WHAT YOU SHOULD DO
Nothing outside the range below should be printed. Output exactly the lines from the line with "intros H. unfold" to the line with "P (pool c') t'", both included.

◇ ◇ ◇ ◇

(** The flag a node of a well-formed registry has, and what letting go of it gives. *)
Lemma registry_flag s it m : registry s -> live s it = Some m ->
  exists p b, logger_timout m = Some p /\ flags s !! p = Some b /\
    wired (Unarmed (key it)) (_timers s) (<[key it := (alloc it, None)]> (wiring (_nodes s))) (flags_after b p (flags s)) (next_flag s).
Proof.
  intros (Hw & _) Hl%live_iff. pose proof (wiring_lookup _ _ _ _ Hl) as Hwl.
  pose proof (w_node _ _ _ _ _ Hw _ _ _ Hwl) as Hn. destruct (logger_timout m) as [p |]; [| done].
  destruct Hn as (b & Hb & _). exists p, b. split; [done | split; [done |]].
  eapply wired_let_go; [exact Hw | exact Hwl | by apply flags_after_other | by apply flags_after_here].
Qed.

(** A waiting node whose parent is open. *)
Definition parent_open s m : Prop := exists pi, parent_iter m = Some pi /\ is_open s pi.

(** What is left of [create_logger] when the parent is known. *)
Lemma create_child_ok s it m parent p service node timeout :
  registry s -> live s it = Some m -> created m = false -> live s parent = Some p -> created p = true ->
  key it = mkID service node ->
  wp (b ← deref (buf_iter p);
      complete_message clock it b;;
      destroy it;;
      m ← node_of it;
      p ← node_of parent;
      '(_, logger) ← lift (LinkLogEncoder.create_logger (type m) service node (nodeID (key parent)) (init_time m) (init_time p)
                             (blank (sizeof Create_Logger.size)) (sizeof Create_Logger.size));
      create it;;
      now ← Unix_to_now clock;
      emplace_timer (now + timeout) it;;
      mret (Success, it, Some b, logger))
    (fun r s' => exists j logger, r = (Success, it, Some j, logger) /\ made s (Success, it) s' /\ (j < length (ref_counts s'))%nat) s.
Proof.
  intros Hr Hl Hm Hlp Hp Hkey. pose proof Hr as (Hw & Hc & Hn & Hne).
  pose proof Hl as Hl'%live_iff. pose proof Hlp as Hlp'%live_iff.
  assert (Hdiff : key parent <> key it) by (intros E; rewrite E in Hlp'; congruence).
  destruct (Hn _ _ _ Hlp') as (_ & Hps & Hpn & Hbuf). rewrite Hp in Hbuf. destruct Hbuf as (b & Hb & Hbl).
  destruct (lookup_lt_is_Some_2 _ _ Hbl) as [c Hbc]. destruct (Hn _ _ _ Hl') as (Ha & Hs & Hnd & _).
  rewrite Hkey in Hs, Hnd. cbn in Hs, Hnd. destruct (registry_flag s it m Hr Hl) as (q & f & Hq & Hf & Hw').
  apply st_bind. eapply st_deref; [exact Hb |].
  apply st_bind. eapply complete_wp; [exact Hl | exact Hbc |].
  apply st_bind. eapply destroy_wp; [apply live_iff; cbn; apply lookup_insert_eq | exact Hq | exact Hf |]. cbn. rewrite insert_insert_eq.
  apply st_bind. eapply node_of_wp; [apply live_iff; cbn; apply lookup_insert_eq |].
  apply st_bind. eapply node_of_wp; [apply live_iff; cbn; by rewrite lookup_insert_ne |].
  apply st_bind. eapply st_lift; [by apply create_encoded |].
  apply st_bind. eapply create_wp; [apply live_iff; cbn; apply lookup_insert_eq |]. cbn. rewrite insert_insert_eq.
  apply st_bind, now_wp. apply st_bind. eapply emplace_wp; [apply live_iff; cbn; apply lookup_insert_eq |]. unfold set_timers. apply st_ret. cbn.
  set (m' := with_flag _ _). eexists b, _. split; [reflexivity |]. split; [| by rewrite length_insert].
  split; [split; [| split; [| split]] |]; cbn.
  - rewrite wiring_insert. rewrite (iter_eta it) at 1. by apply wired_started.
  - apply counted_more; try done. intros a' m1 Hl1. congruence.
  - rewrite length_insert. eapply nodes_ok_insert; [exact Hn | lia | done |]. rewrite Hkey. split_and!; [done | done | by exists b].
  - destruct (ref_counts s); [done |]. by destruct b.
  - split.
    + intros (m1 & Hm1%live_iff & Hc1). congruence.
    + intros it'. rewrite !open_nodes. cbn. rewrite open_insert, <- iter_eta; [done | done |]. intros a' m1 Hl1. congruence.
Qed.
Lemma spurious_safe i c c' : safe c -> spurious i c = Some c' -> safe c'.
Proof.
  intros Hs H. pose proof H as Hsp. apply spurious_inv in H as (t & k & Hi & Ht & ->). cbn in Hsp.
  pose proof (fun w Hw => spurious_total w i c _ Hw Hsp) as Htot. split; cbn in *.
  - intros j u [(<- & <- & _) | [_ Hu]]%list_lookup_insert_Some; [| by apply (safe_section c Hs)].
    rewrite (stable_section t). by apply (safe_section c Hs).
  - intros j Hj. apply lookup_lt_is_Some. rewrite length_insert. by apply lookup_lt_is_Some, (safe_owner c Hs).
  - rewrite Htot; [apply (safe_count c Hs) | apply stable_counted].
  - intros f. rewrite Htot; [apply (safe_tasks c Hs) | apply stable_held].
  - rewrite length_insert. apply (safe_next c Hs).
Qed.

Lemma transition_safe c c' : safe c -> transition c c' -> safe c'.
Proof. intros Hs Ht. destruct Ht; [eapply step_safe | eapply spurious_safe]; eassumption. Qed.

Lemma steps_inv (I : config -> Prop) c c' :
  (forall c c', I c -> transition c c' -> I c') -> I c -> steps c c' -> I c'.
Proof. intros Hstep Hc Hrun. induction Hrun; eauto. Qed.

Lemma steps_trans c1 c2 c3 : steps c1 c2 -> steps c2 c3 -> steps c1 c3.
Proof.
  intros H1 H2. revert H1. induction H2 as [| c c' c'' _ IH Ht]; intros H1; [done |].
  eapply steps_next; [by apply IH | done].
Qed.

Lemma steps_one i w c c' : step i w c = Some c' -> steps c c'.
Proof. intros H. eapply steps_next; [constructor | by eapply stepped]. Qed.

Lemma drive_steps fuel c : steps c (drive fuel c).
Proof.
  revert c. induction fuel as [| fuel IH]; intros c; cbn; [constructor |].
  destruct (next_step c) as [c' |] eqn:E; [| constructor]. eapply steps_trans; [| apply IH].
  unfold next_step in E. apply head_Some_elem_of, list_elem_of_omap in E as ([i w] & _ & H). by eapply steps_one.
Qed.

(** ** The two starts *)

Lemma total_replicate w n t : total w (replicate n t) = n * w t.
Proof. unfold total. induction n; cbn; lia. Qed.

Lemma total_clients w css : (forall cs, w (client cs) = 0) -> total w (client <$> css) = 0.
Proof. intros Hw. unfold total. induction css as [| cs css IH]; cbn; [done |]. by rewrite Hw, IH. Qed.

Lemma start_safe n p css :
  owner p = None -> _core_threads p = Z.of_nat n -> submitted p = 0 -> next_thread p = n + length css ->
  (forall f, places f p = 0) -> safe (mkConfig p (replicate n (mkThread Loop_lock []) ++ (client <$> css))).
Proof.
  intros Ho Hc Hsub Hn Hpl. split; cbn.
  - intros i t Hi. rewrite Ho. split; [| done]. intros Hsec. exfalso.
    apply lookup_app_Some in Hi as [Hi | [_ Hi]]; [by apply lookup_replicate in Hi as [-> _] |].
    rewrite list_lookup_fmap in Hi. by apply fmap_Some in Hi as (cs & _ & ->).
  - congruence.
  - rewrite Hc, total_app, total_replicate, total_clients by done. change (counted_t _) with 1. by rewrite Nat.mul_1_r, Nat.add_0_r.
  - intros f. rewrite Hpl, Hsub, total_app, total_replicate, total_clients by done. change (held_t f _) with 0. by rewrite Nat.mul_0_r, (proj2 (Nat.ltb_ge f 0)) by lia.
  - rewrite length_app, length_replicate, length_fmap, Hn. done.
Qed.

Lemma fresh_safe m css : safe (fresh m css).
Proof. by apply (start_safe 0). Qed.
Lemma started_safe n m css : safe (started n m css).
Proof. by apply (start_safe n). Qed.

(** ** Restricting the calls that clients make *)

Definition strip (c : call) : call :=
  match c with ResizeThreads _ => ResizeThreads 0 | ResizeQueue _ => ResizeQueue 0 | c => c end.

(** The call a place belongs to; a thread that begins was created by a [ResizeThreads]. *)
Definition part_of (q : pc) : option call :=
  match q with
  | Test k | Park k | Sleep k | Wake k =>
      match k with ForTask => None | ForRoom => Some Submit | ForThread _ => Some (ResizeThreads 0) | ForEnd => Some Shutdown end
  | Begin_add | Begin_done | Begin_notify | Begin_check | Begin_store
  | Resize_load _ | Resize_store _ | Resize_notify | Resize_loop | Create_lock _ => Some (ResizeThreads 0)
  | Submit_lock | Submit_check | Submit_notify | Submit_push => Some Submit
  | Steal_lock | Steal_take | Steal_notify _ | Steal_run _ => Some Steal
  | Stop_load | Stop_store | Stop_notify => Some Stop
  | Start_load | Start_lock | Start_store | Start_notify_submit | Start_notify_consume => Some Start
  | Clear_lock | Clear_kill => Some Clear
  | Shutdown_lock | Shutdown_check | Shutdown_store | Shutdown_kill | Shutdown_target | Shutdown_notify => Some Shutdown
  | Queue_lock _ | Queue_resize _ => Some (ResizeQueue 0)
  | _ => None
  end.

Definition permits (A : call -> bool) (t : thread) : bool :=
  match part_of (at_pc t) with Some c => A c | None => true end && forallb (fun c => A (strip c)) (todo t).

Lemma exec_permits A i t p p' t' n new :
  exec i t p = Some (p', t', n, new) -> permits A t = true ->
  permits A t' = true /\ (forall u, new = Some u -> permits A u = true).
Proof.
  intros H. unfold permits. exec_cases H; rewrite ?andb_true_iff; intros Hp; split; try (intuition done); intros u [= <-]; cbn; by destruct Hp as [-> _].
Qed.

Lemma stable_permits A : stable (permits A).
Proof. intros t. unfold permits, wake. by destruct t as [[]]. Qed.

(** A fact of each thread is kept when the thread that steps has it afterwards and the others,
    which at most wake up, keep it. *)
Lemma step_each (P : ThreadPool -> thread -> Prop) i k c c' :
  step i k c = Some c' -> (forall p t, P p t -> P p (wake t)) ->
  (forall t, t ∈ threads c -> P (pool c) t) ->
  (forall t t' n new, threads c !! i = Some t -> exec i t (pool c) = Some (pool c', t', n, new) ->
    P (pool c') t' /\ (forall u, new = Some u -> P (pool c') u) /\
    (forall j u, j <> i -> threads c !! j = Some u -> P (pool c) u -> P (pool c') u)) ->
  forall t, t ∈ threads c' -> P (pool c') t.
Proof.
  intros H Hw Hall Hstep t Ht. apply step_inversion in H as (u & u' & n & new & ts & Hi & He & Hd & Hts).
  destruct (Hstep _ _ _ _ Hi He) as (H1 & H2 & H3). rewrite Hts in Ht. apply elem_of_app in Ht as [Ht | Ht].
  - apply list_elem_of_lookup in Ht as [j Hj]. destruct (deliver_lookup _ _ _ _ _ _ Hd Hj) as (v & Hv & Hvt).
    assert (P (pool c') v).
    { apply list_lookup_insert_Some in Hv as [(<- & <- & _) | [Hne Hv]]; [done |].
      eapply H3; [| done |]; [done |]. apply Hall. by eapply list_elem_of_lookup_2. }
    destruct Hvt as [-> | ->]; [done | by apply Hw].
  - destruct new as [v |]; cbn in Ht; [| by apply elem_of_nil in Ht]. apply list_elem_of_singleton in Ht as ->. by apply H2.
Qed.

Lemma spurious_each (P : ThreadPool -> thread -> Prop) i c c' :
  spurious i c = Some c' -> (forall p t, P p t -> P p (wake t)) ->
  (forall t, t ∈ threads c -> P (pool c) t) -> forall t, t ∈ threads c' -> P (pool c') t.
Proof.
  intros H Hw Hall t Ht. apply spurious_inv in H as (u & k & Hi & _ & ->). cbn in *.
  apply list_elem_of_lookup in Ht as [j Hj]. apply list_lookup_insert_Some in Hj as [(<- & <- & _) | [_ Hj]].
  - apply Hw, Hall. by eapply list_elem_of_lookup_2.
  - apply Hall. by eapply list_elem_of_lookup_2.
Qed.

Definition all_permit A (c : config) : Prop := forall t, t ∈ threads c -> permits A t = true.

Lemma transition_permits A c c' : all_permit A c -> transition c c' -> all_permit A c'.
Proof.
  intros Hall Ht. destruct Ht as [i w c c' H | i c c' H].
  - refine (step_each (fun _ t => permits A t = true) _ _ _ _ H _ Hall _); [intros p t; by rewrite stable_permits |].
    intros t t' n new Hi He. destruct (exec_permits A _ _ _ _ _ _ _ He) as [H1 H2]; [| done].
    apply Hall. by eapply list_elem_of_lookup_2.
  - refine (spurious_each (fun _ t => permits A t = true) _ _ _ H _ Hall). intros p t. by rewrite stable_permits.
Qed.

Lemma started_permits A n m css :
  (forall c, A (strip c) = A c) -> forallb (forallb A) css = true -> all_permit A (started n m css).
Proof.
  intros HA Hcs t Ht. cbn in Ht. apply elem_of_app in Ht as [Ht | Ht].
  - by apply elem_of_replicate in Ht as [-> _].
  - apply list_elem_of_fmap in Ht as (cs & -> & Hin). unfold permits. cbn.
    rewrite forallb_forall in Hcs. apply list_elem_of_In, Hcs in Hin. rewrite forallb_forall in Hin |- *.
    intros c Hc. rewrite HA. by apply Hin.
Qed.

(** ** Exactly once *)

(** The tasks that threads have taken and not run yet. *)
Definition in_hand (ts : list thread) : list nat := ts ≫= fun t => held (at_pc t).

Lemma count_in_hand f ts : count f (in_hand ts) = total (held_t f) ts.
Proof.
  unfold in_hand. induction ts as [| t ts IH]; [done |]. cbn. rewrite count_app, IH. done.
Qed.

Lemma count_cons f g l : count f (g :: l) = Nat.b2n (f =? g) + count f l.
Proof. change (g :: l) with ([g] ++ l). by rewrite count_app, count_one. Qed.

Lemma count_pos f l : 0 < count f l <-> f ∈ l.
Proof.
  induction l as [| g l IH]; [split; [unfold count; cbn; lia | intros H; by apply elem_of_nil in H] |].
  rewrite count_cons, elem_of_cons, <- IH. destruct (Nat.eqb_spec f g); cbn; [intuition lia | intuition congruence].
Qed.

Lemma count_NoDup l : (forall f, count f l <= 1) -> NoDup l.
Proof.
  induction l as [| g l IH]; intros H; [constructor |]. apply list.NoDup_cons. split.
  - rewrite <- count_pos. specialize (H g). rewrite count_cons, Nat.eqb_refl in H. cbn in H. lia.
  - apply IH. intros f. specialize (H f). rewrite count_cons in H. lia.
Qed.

◇ ◇ ◇ ◇

ANSWER AREA
  intros H. unfold permits. exec_cases H; rewrite ?andb_true_iff; intros Hp; split; try (intuition done); intros u [= <-]; cbn; by destruct Hp as [-> _].
Qed.

Lemma stable_permits A : stable (permits A).
Proof. intros t. unfold permits, wake. by destruct t as [[]]. Qed.

(** A fact of each thread is kept when the thread that steps has it afterwards and the others,
    which at most wake up, keep it. *)
Lemma step_each (P : ThreadPool -> thread -> Prop) i k c c' :
  step i k c = Some c' -> (forall p t, P p t -> P p (wake t)) ->
  (forall t, t ∈ threads c -> P (pool c) t) ->
  (forall t t' n new, threads c !! i = Some t -> exec i t (pool c) = Some (pool c', t', n, new) ->
    P (pool c') t' /\ (forall u, new = Some u -> P (pool c') u) /\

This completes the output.